Section procops.
Context {P H V W U E : Type} `{!PageAllocator P, !Allocator H, !LapicDev V, !HpetDev W, !IoApicDev U, !MemSource E}.
Context `{!LapicLaws V}.
Abbreviation mach := (machine P H V W U E).
Implicit Type s : mach.
Context (pg_ok : P → Prop) (managed : P → Z → Prop) `{!PageAllocatorLaws P pg_ok managed}.
Context (ok : H → Prop) `{!AllocatorLaws H ok}.
Context (free_tid_lock : Z).
Context (uninit_area : Z → memory_area_t) (uninit_next : Z → Z) (uninit_node : rb_node_t) (junk : Z → nat → list Z).
Context (uninit_thread : Z → thread_t) (uninit_entity : Z → sched_entity_t) (uninit_prio : Z → Z).
Context (h_realloc : Z → Z → M H Z) (spins : nat) (cpu : Z).

(** ** Strings *)

Lemma read_bytes_run m a l : at_ m a l → read_bytes (length l) a m = Done (l, m).
Proof.
  revert a. induction l as [|x l IH]; intros a Ha; cbn [length read_bytes]; [done|].
  apply at_cons in Ha as [Hx Ha]. rewrite (bind_done _ _ _ _ _ (ldb_run _ _ _ Hx)), (bind_done _ _ _ _ _ (IH _ Ha)). done.
Qed.

Lemma strnlen_run m a l (n : nat) len :
  at_ m (a + len) (l ++ [0]) → Forall (λ c, c ≠ 0) l → (length l < n)%nat →
  strnlen_loop n a len m = Done (len + Z.of_nat (length l), m).
Proof.
  revert n len. induction l as [|c l IH]; intros n len Ha Hl Hn; (destruct n as [|n]; [cbn in Hn; lia|]); cbn [strnlen_loop app] in *.
  all: apply at_cons in Ha as [Hc Ha]; rewrite (bind_done _ _ _ _ _ (ldb_run _ _ _ Hc)).
  - rewrite decide_True by done. rewrite ret_run. do 2 f_equal. cbn. lia.
  - apply Forall_cons in Hl as [H0 Hl]. rewrite decide_False by done. rewrite <- Z.add_assoc in Ha.
    rewrite IH by (try done; cbn in Hn; lia). do 2 f_equal. cbn [length]. lia.
Qed.

(** A name that fits is copied and padded with zeros. *)
Lemma strncpy_field_run m a l n :
  at_ m a (l ++ [0]) → Forall (λ c, c ≠ 0) l → Z.of_nat (length l) < n →
  strncpy_field a n m = Done (l ++ replicate (Z.to_nat (n - Z.of_nat (length l))) 0, m).
Proof.
  intros Ha Hl Hn. unfold strncpy_field, strnlen.
  rewrite (bind_done _ _ _ _ _ (strnlen_run m a l (Z.to_nat n) 0 ltac:(by rewrite Z.add_0_r) Hl ltac:(lia))).
  rewrite Z.add_0_l, Nat2Z.id. apply at_app in Ha as [Ha _]. by rewrite (bind_done _ _ _ _ _ (read_bytes_run _ _ _ Ha)).
Qed.

(** ** Locks and address spaces inside the machine *)

Lemma on_vs_run {A} (f : M (vmm_state P H) A) s a v : f (sv s) = Done (a, v) → on_vs f s = Done (a, set_sv v s).
Proof. intros Hf. unfold on_vs, zoom. by rewrite Hf. Qed.

Lemma vmm_inv_frame m v cl l (a b : vmm_state P H) :
  vmm_inv pg_ok cpu m v cl l a → vmms b = vmms a → areas b = areas a → tables b = tables a → vcpus b = vcpus a →
  locks b !! lock v = locks a !! lock v → vmm_inv pg_ok cpu m v cl l b.
Proof.
  intros [I1 I2 I3 I4 I5 I6 I7 I8] E1 E2 E3 E4 E5. split; rewrite ?E1, ?E2, ?E3, ?E4, ?E5; done.
Qed.

(** The frame a new thread starts with: user mode, interrupts on. *)
Definition start_frame (entry sp : Z) : int_frame_t :=
  mk_frame zero_regs 0 0 entry (Z.lor 0x18 3) 0x202 sp (Z.lor 0x20 3).

Abbreviation the_add_thread := (add_thread (V := V) (W := W) (U := U) (E := E) free_tid_lock uninit_area uninit_next junk
  uninit_thread uninit_entity uninit_prio h_realloc spins cpu).

Lemma alloc_thread_run s t h' :
  h_alloc sizeof_thread (vheap (sv s)) = Done (t, h') → t ≠ 0 →
  ∃ c, alloc_thread uninit_thread uninit_entity uninit_prio s
    = Done (t, set_squeue c (set_sthreads (<[t := uninit_thread t]> (sthreads s)) (set_sv (set_vheap h' (sv s)) s))).
Proof.
  intros Ha Ht. unfold alloc_thread.
  erewrite bind_done.
  2: { unfold on_sheap. apply on_vs_run. unfold on_heap, zoom. by rewrite Ha. }
  rewrite decide_False by done. step. eexists.
  erewrite bind_done by (apply on_queue_run; done). done.
Qed.

(** Taking the next thread number under its lock. *)
Lemma take_tid_run {A} (f : M mach A) s t th lk k n :
  sthreads s !! t = Some th → locks (sv s) !! free_tid_lock = Some lk → held lk = 0 →
  vcpus (sv s) !! cpu = Some k → nest cpu n k → 0 ≤ n < 2 ^ 32 - 1 →
  (on_vs (on_lock free_tid_lock (acquire (S spins) cpu));;
   n ← gets next_free_tid;
   upd_thread t (set_tid n);;
   modify (set_next_tid (n +64 1));;
   on_vs (on_lock free_tid_lock (release cpu));; f) s
  = f (set_next_tid (next_free_tid s +64 1) (set_sthreads (<[t := set_tid (next_free_tid s) th]> (sthreads s))
      (set_sv (put_lock free_tid_lock (mk_lock 0 0 (lk_name lk)) (vcpus (sv s)) (sv s)) s))).
Proof.
  intros Ht Hlk Hh Hk Hn Hr.
  rewrite (bind_done _ _ _ _ _ (on_vs_run _ s _ _ (acquire_vmm spins cpu _ _ _ _ Hlk Hh Hk))). step.
  erewrite bind_done by (apply upd_thread_run; cbn; exact Ht). step.
  erewrite bind_done.
  2: { apply on_vs_run. cbn. eapply release_vmm; [apply lookup_insert_eq|reflexivity|exact Hk|exact Hn|exact Hr]. }
  f_equal. destruct s as [[]]. unfold put_lock, set_sv. cbn. by rewrite insert_insert_eq.
Qed.

Definition b_of s : blocks H := mk_blocks (sslots s) (vheap (sv s)).

Lemma on_threads_run s proc p f arr b :
  sprocs s !! proc = Some p → f (p_threads p) (b_of s) = Done (arr, b) →
  on_threads proc f s = Done (tt, set_sprocs (<[proc := set_p_threads arr p]> (sprocs s))
    (set_sslots (slots b) (set_sv (set_vheap (ta_heap b) (sv s)) s))).
Proof.
  intros Hp Hf. unfold on_threads. rewrite (bind_done _ _ _ _ _ (load_proc_run _ _ _ Hp)).
  erewrite bind_done.
  2: { unfold on_blocks, zoom. fold (b_of s). rewrite Hf. done. }
  apply modifyf_done. cbn. by rewrite Hp.
Qed.

(** What [add_thread] leaves alone. *)
Record add_frame s s' : Prop := mk_add_frame {
  af_words : words (tables (sv s')) = words (tables (sv s));
  af_nx : nx_flag_enabled (tables (sv s')) = nx_flag_enabled (tables (sv s));
  af_cpus : vcpus (sv s') = vcpus (sv s);
  af_frames : sframes s' = sframes s;
  af_links : slinks s' = slinks s;
  af_pid : next_free_pid s' = next_free_pid s;
  af_cr3 : cr3 (sv s') = cr3 (sv s);
}.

▶ Task objective: Whenever a line in the data holds "sthreads", copy that line.

▶ Task result:
    = Done (t, set_squeue c (set_sthreads (<[t := uninit_thread t]> (sthreads s)) (set_sv (set_vheap h' (sv s)) s))).
  sthreads s !! t = Some th → locks (sv s) !! free_tid_lock = Some lk → held lk = 0 →
  = f (set_next_tid (next_free_tid s +64 1) (set_sthreads (<[t := set_tid (next_free_tid s) th]> (sthreads s))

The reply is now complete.